NEW DELHI: Bengaluru has slipped four positions to rank 40th globally in annual price appreciation of luxury residential properties, according to real estate consultant Knight Frank. In its ‘Prime Global Cities Index Q1 2021’ report, Knight Frank mentioned that New Delhi and Mumbai, too, slipped one spot each to rank at 32nd and 36th, respectively.

In the last report, Delhi was at 31st position, while Mumbai ranked 35th and Bengaluru 36th.

Bengaluru witnessed a fall of 2.7 per cent year-on-year (YoY) in prime residential prices during January-March 2021, leading to a fall in its ranking on the global list.

In New Delhi, the prices fell marginally by 0.2 per cent YoY to an average price of Rs 33,572 per sq ft in Q1 2021.

Mumbai’s prime residential market registered a decline of 1.5 per cent YoY in the January-March quarter with an average price of Rs 63,758 per sq ft.

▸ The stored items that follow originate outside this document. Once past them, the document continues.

(* ===== verification/Effects.v ===== *)
(** * Programs with effects and a logic for them

    The stateful parts of the library are programs over an event signature [E]:
    each call that leaves the library, and each critical section, is an event
    that the environment answers, possibly with a panic.  Everything the library
    runs between two events is a pure function, so a program is an inductive
    tree and always terminates once its events are answered.

    The logic [wp] is about every environment: it ranges over all answers a
    protocol allows and can speak about the history of events and answers. *)

From S2P Require Import Prelude.

(** ** Programs *)

(** The outcome of a call: a value, or a panic with its value. *)
Inductive res (X : Type) : Type :=
  | Ok (x : X)
  | Panicked (v : string).
Arguments Ok {X} x.
Arguments Panicked {X} v.

Inductive prog (E : Type → Type) (A : Type) : Type :=
  | Ret (a : A)
  | Throw (v : string)
  | Vis {X : Type} (e : E X) (k : res X → prog E A).
Arguments Ret {E A} a.
Arguments Throw {E A} v.
Arguments Vis {E A X} e k.

Section Programs.
Context {E : Type → Type}.

Fixpoint pbind {A B} (f : A → prog E B) (p : prog E A) : prog E B :=
  match p with
  | Ret a => f a
  | Throw v => Throw v
  | Vis e k => Vis e (λ r, pbind f (k r))
  end.

(** [defer func() { if r := recover(); r != nil { h(r) } }()] around [p]. *)
Fixpoint recover {A} (h : string → prog E A) (p : prog E A) : prog E A :=
  match p with
  | Ret a => Ret a
  | Throw v => h v
  | Vis e k => Vis e (λ r, recover h (k r))
  end.

(** One event; a panicking answer panics. *)
Definition trigger {X} (e : E X) : prog E X :=
  Vis e (λ r, match r with Ok x => Ret x | Panicked v => Throw v end).

(** A call that is pure but may panic. *)
Definition lift {A} (r : res A) : prog E A :=
  match r with Ok a => Ret a | Panicked v => Throw v end.

End Programs.

#[export] Instance prog_ret {E} : MRet (prog E) := λ A a, Ret a.
#[export] Instance prog_bind {E} : MBind (prog E) := λ A B f p, pbind f p.

(** ** Running a program against a stateful environment *)

Section Run.
Context {E : Type → Type} {W : Type} (env : ∀ X, E X → W → res X * W).

Fixpoint run {A} (p : prog E A) (w : W) : res A * W :=
  match p with
  | Ret a => (Ok a, w)
  | Throw v => (Panicked v, w)
  | Vis e k => let '(r, w') := env _ e w in run (k r) w'
  end.

Lemma run_bind {A B} (f : A → prog E B) (p : prog E A) w :
  run (pbind f p) w =
  match run p w with
  | (Ok a, w') => run (f a) w'
  | (Panicked v, w') => (Panicked v, w')
  end.
Proof.
  revert w; induction p as [a|v|X e k IH]; intros w; simpl; [done|done|].
  destruct (env X e w) as [r w']. apply IH.
Qed.

Lemma run_mbind {A B} (f : A → prog E B) (p : prog E A) w :
  run (p ≫= f) w =
  match run p w with
  | (Ok a, w') => run (f a) w'
  | (Panicked v, w') => (Panicked v, w')
  end.
Proof. apply run_bind. Qed.
End Run.

(** ** The logic *)

(** What happened so far: events with their answers, oldest first. *)
Inductive obs (E : Type → Type) : Type :=
  | Obs {X : Type} (e : E X) (r : res X).
Arguments Obs {E X} e r.

Abbreviation history E := (list (obs E)).

(** The call panicked. *)
Definition obs_panic {E} (o : obs E) : Prop :=
  match o with Obs _ (Panicked _) => True | _ => False end.

(** A protocol says which events a program may perform after a history, and
    which answers the environment may give. *)
Record protocol (E : Type → Type) := Protocol {
  may : history E → ∀ X, E X → Prop;
  answers : history E → ∀ X, E X → res X → Prop }.
Arguments Protocol {E} may answers.
Arguments may {E} p h {X} e.
Arguments answers {E} p h {X} e r.

(** Any event, any answer. *)
Definition free_protocol {E} : protocol E := Protocol (λ _ _ _, True) (λ _ _ _ _, True).

Section Logic.
Context {E : Type → Type}.
Implicit Types P : protocol E.

(** Run from history [h], [p] performs only events the protocol allows and ends
    in a state the postcondition accepts, whatever the environment answers. *)
Fixpoint wp {A} P (h : history E) (p : prog E A) (Q : history E → res A → Prop) : Prop :=
  match p with
  | Ret a => Q h (Ok a)
  | Throw v => Q h (Panicked v)
  | Vis e k => may P h e ∧ ∀ r, answers P h e r → wp P (h ++ [Obs e r]) (k r) Q
  end.

Lemma wp_mono {A} P h (p : prog E A) (Q Q' : history E → res A → Prop) :
  wp P h p Q → (∀ h' r, Q h' r → Q' h' r) → wp P h p Q'.
Proof.
  revert h; induction p as [a|v|X e k IH]; intros h Hw HQ; simpl in *; [auto..|].
  destruct Hw as [He Hk]. split; [done|]. intros r Hr. eapply IH; eauto.
Qed.

Lemma wp_bind {A B} P h (p : prog E A) (f : A → prog E B) Q :
  wp P h p (λ h' r, match r with Ok a => wp P h' (f a) Q | Panicked v => Q h' (Panicked v) end) →
  wp P h (pbind f p) Q.
Proof.
  revert h; induction p as [a|v|X e k IH]; intros h Hw; simpl in *; [done..|].
  destruct Hw as [He Hk]. split; [done|]. intros r Hr. apply IH. auto.
Qed.

Lemma wp_recover {A} P h (p : prog E A) (hd : string → prog E A) Q :
  wp P h p (λ h' r, match r with Ok a => Q h' (Ok a) | Panicked v => wp P h' (hd v) Q end) →
  wp P h (recover hd p) Q.
Proof.
  revert h; induction p as [a|v|X e k IH]; intros h Hw; simpl in *; [done..|].
  destruct Hw as [He Hk]. split; [done|]. intros r Hr. apply IH. auto.
Qed.

Lemma wp_trigger {X} P h (e : E X) Q :
  may P h e → (∀ r, answers P h e r → Q (h ++ [Obs e r]) r) → wp P h (trigger e) Q.
Proof. intros He HQ. simpl. split; [done|]. intros [x|v] Hr; simpl; by apply HQ. Qed.

(** The history only grows. *)
Lemma wp_history {A} P h (p : prog E A) Q :
  wp P h p Q → wp P h p (λ h' r, (∃ t, h' = h ++ t) ∧ Q h' r).
Proof.
  revert h; induction p as [a|v|X e k IH]; intros h Hw; simpl in *.
  - split; [|done]. exists []. by rewrite app_nil_r.
  - split; [|done]. exists []. by rewrite app_nil_r.
  - destruct Hw as [He Hk]. split; [done|]. intros r Hr.
    eapply wp_mono; [by apply IH, Hk|]. intros h' r' [[t ->] HQ]. split; [|done].
    exists (Obs e r :: t). by rewrite <-app_assoc.
Qed.

(** Two postconditions at once. *)
Lemma wp_and {A} P h (p : prog E A) Q Q' :
  wp P h p Q → wp P h p Q' → wp P h p (λ h' r, Q h' r ∧ Q' h' r).
Proof.
  revert h; induction p as [a|v|X e k IH]; intros h Hw Hw'; simpl in *; [done..|].
  destruct Hw as [He Hk], Hw' as [_ Hk']. split; [done|]. intros r Hr. auto.
Qed.

(** A protocol with weaker demands and stronger promises. *)
Lemma wp_protocol {A} P P' h (p : prog E A) Q :
  (∀ h X (e : E X), may P h e → may P' h e) →
  (∀ h X (e : E X) r, answers P' h e r → answers P h e r) →
  wp P h p Q → wp P' h p Q.
Proof.
  intros Hm Ha. revert h; induction p as [a|v|X e k IH]; intros h Hw; simpl in *; [done..|].
  destruct Hw as [He Hk]. split; [auto|]. intros r Hr. auto.
Qed.

(** Under the protocol that allows everything a trivial postcondition holds. *)
Lemma wp_free {A} h (p : prog E A) (Q : history E → res A → Prop) :
  (∀ h' r, Q h' r) → wp free_protocol h p Q.
Proof.
  intros HQ. revert h; induction p as [a|v|X e k IH]; intros h; simpl; [auto..|].
  split; [done|]. intros r _. apply IH.
Qed.

(** Soundness for a concrete environment whose answers obey the protocol
    whatever the history: the run ends in a state the postcondition accepts. *)
Lemma wp_run {A W} (env : ∀ X, E X → W → res X * W) P h (p : prog E A) Q w :
  (∀ h X (e : E X) w, answers P h e (env X e w).1) →
  wp P h p Q → ∃ h', Q h' (run env p w).1.
Proof.
  intros Ha. revert h w; induction p as [a|v|X e k IH]; intros h w Hw; simpl in *; [eauto..|].
  destruct Hw as [_ Hk]. specialize (Ha h X e w). destruct (env X e w) as [r w'].
  eapply IH. by apply Hk.
Qed.

End Logic.

(** [∀]-style loops: [for _, x := range l { body }]. *)
Fixpoint for_each {E A} (body : A → prog E unit) (l : list A) : prog E unit :=
  match l with
  | [] => Ret tt
  | x :: l => pbind (λ _, for_each body l) (body x)
  end.

(** ** Automation: one step of a [wp] goal *)

Ltac wp_step :=
  lazymatch goal with
  | |- wp _ _ (mbind _ _) _ => apply wp_bind
  | |- wp _ _ (pbind _ _) _ => apply wp_bind
  | |- wp _ _ (trigger _) _ => apply wp_trigger; [|intros ? ?]
  | |- wp _ _ (recover _ _) _ => apply wp_recover
  | |- wp _ _ (mret _) _ => simpl
  | |- wp _ _ (Ret _) _ => simpl
  | |- wp _ _ (Throw _) _ => simpl
  end.

Create HintDb wp discriminated.
#[export] Hint Resolve wp_free : wp.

Prime residential property is defined as the most desirable and most expensive property in a given location, generally defined as the top 5 per cent of each market by value.

The Prime Global Cities Index is a valuation-based index tracking the movement in prime residential prices in local currency across 45+ cities worldwide.

Shenzhen ranked 1st with 18.9 per cent annual change for the period Q1 2020 – Q1 2021.

New York was the weakest performing market and ranked 46th with a fall of 5.8 per cent in prices annually.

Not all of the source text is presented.